Top of SOURCE MATERIAL
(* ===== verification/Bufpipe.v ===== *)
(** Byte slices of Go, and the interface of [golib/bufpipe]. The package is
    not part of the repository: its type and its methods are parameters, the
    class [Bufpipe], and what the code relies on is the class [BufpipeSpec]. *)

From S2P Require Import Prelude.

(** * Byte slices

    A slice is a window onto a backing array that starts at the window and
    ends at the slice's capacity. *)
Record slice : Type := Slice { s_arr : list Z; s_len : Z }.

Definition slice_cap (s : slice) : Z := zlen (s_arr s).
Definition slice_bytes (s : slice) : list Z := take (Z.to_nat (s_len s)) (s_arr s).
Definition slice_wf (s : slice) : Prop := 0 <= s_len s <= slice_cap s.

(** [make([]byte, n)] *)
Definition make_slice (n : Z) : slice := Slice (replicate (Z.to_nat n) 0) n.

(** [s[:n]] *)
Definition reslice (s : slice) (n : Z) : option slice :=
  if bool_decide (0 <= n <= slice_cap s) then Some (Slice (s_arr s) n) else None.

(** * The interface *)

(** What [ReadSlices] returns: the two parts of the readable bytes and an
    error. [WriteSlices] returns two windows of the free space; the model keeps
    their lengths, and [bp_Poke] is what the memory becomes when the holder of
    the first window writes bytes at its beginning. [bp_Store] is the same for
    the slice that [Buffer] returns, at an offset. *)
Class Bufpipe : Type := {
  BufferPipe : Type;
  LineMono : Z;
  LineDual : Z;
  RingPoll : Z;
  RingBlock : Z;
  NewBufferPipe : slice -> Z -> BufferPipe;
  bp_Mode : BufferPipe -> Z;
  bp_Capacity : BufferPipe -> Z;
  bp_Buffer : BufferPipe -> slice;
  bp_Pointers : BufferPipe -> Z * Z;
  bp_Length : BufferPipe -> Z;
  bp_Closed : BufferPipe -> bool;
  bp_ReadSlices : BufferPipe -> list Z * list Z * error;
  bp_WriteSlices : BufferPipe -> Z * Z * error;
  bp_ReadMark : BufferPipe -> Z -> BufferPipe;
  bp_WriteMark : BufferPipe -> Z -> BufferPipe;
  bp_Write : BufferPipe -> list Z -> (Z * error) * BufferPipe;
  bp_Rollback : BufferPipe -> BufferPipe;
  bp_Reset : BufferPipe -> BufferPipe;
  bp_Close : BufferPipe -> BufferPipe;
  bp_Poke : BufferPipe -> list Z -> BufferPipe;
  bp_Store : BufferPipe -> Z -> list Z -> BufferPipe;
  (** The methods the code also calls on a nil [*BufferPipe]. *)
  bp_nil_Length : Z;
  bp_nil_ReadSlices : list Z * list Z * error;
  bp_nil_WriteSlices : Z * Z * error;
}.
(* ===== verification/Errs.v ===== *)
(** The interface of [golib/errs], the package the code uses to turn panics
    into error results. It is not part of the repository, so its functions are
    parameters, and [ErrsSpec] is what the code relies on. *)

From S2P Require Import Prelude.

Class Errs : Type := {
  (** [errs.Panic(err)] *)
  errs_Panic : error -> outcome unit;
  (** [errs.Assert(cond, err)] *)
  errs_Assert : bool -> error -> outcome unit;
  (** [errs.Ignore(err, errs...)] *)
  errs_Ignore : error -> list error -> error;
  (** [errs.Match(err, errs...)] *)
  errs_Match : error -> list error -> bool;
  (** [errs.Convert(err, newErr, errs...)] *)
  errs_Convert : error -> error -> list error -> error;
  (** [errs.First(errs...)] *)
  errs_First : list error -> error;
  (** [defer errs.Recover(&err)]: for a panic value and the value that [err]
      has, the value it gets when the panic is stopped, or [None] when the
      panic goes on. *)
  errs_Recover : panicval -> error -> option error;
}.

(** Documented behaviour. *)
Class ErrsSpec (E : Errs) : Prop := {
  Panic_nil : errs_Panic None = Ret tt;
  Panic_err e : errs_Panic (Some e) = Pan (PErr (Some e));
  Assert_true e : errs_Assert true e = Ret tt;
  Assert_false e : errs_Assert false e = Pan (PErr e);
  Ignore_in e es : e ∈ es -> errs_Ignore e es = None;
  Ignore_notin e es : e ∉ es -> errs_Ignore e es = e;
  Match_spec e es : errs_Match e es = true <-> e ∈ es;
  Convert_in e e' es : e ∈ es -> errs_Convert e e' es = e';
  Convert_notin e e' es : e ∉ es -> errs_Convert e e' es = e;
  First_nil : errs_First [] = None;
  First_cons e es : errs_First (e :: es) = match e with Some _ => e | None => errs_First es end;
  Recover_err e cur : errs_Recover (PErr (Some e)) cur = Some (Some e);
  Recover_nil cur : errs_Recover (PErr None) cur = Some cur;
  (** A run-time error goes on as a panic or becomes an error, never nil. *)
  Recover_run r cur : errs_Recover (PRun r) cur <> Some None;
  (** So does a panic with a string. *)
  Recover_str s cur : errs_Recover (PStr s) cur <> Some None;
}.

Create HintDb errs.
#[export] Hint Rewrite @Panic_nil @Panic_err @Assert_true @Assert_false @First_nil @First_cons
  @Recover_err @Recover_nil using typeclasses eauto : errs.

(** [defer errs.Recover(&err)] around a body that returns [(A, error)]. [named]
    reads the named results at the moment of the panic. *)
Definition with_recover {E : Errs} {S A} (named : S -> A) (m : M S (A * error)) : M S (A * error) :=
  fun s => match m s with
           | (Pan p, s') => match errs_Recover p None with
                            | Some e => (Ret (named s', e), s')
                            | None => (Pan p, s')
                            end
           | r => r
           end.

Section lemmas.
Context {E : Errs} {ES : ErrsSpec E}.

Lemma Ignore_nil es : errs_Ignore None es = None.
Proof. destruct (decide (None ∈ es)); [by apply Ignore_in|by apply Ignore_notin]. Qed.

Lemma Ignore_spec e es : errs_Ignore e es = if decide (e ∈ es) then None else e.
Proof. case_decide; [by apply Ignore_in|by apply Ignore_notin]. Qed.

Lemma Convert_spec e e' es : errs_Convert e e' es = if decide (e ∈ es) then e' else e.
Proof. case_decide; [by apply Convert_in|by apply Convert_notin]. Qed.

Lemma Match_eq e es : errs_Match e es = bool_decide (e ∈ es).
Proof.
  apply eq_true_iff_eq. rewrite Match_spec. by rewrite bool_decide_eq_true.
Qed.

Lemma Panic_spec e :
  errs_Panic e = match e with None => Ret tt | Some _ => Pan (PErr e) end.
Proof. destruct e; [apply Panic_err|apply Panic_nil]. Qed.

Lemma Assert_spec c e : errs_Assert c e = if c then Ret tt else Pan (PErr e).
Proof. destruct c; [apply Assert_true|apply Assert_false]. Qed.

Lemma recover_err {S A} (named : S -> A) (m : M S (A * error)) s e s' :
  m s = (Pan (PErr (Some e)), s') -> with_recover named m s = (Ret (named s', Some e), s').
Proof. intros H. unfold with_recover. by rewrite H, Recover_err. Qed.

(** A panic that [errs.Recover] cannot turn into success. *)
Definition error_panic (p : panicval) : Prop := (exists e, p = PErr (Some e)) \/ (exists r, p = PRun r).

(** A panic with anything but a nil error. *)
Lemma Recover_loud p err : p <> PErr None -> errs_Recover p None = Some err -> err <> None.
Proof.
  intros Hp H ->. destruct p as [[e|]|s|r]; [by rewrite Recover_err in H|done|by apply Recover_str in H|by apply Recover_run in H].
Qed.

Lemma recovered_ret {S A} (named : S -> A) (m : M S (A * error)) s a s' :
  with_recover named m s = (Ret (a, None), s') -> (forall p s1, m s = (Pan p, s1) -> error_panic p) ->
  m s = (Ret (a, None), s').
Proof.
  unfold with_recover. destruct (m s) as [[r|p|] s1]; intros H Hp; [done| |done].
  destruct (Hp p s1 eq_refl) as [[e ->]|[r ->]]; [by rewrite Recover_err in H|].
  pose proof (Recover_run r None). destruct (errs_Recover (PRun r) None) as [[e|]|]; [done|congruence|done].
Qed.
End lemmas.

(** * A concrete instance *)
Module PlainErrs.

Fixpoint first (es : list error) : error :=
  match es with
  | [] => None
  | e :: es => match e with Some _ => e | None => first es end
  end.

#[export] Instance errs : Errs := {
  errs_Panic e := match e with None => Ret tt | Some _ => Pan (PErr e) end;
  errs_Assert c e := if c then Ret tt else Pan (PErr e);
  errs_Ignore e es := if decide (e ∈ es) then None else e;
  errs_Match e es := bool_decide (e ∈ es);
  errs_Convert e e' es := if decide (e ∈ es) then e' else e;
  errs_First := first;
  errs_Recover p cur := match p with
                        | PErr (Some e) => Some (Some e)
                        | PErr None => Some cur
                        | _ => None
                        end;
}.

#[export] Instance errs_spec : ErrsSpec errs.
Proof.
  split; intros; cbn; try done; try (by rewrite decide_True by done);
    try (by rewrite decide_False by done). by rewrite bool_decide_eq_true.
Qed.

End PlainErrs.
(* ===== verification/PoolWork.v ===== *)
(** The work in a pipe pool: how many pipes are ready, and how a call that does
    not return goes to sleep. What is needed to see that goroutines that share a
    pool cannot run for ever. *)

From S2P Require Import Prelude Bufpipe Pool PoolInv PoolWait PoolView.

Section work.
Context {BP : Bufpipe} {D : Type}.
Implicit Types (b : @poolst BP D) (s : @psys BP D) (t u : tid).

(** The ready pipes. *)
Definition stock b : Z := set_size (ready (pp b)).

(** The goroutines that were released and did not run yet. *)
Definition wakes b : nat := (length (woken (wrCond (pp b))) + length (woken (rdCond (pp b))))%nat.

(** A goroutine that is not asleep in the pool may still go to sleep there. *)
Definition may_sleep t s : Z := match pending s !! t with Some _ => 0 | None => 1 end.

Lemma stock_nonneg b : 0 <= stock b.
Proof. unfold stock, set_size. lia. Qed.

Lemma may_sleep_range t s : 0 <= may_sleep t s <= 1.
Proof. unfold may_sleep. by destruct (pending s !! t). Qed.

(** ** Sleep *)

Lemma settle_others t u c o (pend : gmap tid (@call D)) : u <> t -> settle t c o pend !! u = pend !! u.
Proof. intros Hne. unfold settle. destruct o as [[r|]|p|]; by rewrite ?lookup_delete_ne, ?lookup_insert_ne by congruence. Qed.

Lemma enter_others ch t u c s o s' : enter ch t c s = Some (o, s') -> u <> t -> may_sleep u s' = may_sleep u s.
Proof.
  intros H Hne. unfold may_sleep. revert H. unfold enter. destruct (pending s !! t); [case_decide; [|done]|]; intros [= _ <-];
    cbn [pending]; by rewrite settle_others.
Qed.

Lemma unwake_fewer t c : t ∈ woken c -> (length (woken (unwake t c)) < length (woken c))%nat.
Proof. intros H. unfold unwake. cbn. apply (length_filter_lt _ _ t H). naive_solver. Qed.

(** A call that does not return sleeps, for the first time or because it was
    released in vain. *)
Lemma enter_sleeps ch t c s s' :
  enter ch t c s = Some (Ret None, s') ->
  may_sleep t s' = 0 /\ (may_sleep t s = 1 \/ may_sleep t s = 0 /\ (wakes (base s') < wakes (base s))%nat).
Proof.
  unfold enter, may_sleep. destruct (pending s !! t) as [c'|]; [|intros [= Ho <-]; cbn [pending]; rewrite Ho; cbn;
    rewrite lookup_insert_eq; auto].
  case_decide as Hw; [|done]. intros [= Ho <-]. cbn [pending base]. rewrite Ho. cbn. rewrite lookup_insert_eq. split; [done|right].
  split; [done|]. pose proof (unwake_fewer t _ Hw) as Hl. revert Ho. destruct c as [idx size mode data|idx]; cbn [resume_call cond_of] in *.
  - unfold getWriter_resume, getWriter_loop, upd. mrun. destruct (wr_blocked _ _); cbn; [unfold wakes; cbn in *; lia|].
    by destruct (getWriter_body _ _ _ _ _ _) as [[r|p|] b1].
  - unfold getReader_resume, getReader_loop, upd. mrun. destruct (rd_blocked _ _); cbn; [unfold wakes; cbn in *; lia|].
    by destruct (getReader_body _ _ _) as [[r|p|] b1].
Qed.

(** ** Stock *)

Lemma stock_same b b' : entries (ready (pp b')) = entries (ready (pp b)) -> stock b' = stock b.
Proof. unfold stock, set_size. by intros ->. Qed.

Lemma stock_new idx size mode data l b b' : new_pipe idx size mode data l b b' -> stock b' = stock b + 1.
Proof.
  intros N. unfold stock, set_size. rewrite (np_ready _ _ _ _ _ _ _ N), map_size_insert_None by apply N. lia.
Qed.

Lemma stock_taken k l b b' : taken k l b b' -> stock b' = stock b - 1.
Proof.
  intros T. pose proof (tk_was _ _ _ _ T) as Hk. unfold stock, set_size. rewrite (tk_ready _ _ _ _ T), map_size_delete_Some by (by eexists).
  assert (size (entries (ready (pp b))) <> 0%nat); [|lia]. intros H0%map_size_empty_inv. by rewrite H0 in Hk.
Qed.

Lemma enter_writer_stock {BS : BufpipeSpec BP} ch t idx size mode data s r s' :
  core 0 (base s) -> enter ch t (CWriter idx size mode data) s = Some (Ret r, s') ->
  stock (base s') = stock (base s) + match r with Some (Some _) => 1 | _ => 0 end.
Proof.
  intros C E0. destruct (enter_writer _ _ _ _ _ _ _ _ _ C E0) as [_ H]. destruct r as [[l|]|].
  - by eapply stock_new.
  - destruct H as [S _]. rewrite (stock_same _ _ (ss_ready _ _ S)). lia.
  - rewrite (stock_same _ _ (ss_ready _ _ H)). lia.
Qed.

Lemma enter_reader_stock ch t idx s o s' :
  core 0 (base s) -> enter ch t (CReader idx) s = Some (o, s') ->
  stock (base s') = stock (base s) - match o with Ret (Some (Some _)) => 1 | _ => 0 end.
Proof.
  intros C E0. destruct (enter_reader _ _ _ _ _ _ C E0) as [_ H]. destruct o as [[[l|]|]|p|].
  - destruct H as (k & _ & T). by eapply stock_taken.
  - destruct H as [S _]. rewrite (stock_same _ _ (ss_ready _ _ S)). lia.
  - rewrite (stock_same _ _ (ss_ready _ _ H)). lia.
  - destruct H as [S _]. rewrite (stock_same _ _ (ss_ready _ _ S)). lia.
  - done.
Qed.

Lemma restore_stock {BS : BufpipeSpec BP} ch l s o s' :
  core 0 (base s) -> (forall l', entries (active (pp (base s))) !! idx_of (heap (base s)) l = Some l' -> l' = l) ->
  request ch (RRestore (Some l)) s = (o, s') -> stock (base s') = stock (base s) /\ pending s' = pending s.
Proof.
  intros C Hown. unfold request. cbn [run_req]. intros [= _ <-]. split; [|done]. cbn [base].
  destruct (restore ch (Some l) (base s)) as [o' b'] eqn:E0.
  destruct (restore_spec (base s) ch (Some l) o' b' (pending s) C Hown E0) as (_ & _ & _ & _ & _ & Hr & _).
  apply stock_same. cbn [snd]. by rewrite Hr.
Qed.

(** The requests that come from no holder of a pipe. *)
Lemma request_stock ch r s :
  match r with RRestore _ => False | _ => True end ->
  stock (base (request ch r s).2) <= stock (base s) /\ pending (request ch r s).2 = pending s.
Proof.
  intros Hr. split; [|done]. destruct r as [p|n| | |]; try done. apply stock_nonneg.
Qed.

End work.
Bottom of SOURCE MATERIAL
WORK TASK » Wherever the string "outcome" occurs in the listing, return the line it sits on.

SOLVED PROBLEM »
  errs_Panic : error -> outcome unit;
  errs_Assert : bool -> error -> outcome unit;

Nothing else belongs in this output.